==== RECORDED INFORMATION ====

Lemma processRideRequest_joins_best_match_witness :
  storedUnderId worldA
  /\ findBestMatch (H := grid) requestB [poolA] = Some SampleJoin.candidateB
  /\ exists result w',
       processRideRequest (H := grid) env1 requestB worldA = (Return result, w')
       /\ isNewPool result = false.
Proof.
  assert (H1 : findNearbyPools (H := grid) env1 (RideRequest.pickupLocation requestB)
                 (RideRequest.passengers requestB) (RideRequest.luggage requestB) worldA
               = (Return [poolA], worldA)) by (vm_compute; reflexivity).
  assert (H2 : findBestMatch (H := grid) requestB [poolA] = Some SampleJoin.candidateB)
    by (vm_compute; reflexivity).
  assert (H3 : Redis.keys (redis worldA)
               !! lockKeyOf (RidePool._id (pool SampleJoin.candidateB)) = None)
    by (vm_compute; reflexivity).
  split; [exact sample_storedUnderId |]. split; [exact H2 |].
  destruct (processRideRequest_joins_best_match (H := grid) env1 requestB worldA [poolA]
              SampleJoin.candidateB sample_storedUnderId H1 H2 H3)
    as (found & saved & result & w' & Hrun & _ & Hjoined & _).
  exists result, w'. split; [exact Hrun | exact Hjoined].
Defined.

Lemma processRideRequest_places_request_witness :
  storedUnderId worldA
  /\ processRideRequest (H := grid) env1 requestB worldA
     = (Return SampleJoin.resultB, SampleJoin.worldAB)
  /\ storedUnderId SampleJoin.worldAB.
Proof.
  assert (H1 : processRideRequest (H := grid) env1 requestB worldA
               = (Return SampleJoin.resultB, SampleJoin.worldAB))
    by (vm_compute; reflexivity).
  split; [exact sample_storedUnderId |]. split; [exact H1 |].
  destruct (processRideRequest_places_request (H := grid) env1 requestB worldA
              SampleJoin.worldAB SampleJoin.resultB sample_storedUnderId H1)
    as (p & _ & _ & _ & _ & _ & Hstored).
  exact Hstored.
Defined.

====
==== RECORDED INFORMATION ====

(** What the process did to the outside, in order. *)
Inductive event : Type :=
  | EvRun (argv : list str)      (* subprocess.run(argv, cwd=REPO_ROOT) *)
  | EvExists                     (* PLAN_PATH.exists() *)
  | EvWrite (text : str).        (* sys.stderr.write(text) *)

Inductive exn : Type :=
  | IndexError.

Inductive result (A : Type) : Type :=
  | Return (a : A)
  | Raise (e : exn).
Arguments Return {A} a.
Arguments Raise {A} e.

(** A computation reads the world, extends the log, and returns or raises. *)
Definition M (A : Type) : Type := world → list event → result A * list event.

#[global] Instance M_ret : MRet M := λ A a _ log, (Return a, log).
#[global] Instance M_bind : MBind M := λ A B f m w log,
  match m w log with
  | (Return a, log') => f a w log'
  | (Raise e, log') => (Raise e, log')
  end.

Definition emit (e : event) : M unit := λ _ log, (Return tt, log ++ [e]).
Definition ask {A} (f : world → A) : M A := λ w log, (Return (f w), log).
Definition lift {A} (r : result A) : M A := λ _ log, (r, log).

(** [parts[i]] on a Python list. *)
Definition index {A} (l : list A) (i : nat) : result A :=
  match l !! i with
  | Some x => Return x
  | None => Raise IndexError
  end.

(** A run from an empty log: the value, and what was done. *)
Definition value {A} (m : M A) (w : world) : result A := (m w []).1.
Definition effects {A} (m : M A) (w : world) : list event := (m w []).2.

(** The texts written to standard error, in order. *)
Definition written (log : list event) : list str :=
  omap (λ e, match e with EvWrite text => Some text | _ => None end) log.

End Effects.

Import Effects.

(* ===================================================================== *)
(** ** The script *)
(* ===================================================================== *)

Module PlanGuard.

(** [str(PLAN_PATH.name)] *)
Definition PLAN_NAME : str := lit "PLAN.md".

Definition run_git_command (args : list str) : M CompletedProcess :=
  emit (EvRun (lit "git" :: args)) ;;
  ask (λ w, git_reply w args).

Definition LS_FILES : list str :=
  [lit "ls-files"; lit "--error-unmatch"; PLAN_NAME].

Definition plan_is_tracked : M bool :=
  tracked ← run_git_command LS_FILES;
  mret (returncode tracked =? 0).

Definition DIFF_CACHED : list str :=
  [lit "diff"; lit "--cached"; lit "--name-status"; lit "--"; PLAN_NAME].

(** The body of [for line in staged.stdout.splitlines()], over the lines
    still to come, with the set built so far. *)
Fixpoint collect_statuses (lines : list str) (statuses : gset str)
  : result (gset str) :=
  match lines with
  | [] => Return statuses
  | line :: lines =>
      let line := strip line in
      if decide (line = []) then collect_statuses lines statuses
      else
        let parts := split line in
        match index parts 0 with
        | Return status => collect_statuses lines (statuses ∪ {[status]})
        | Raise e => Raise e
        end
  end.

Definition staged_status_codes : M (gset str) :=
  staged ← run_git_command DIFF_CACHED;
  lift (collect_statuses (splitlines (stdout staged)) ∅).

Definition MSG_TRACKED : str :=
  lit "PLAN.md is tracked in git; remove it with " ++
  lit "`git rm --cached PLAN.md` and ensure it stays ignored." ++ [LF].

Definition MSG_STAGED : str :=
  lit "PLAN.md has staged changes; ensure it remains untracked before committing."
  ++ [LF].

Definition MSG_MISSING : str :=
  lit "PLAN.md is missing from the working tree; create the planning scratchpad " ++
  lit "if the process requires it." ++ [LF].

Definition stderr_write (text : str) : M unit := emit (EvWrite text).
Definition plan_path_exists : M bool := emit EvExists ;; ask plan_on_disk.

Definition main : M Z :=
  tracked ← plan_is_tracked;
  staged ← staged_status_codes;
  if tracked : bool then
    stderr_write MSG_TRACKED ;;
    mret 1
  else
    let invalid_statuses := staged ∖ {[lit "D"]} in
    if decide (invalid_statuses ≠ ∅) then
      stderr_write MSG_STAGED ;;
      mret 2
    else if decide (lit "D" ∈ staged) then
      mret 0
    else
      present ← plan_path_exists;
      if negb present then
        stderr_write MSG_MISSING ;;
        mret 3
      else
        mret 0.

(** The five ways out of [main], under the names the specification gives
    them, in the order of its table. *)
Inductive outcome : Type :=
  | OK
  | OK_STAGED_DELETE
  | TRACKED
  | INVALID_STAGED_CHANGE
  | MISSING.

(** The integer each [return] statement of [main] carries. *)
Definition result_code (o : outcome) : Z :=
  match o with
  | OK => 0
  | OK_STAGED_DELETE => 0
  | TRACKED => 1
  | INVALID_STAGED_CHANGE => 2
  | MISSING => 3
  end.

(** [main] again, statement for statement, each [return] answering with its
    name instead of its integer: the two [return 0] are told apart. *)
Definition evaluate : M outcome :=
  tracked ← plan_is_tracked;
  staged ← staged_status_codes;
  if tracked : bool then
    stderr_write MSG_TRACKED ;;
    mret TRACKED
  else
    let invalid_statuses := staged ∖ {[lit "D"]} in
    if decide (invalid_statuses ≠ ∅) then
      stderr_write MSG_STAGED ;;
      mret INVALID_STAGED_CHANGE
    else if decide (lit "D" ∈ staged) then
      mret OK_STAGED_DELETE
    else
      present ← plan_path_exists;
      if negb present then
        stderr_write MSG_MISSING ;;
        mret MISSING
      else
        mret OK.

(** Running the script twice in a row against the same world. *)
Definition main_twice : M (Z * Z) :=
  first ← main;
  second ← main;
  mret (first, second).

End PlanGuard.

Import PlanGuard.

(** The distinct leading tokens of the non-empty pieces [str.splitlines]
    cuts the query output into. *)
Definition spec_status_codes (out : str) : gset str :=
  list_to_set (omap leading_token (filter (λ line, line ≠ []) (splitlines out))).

====

▶ [YOUR TASK]: What is asked for is an exact copy of the lines above from the one containing "Definition spec_status_codes (out" through the one containing "list_to_set (omap leading_token", and only those.

▶ [REPLY TO THE TASK]:
Definition spec_status_codes (out : str) : gset str :=
  list_to_set (omap leading_token (filter (λ line, line ≠ []) (splitlines out))).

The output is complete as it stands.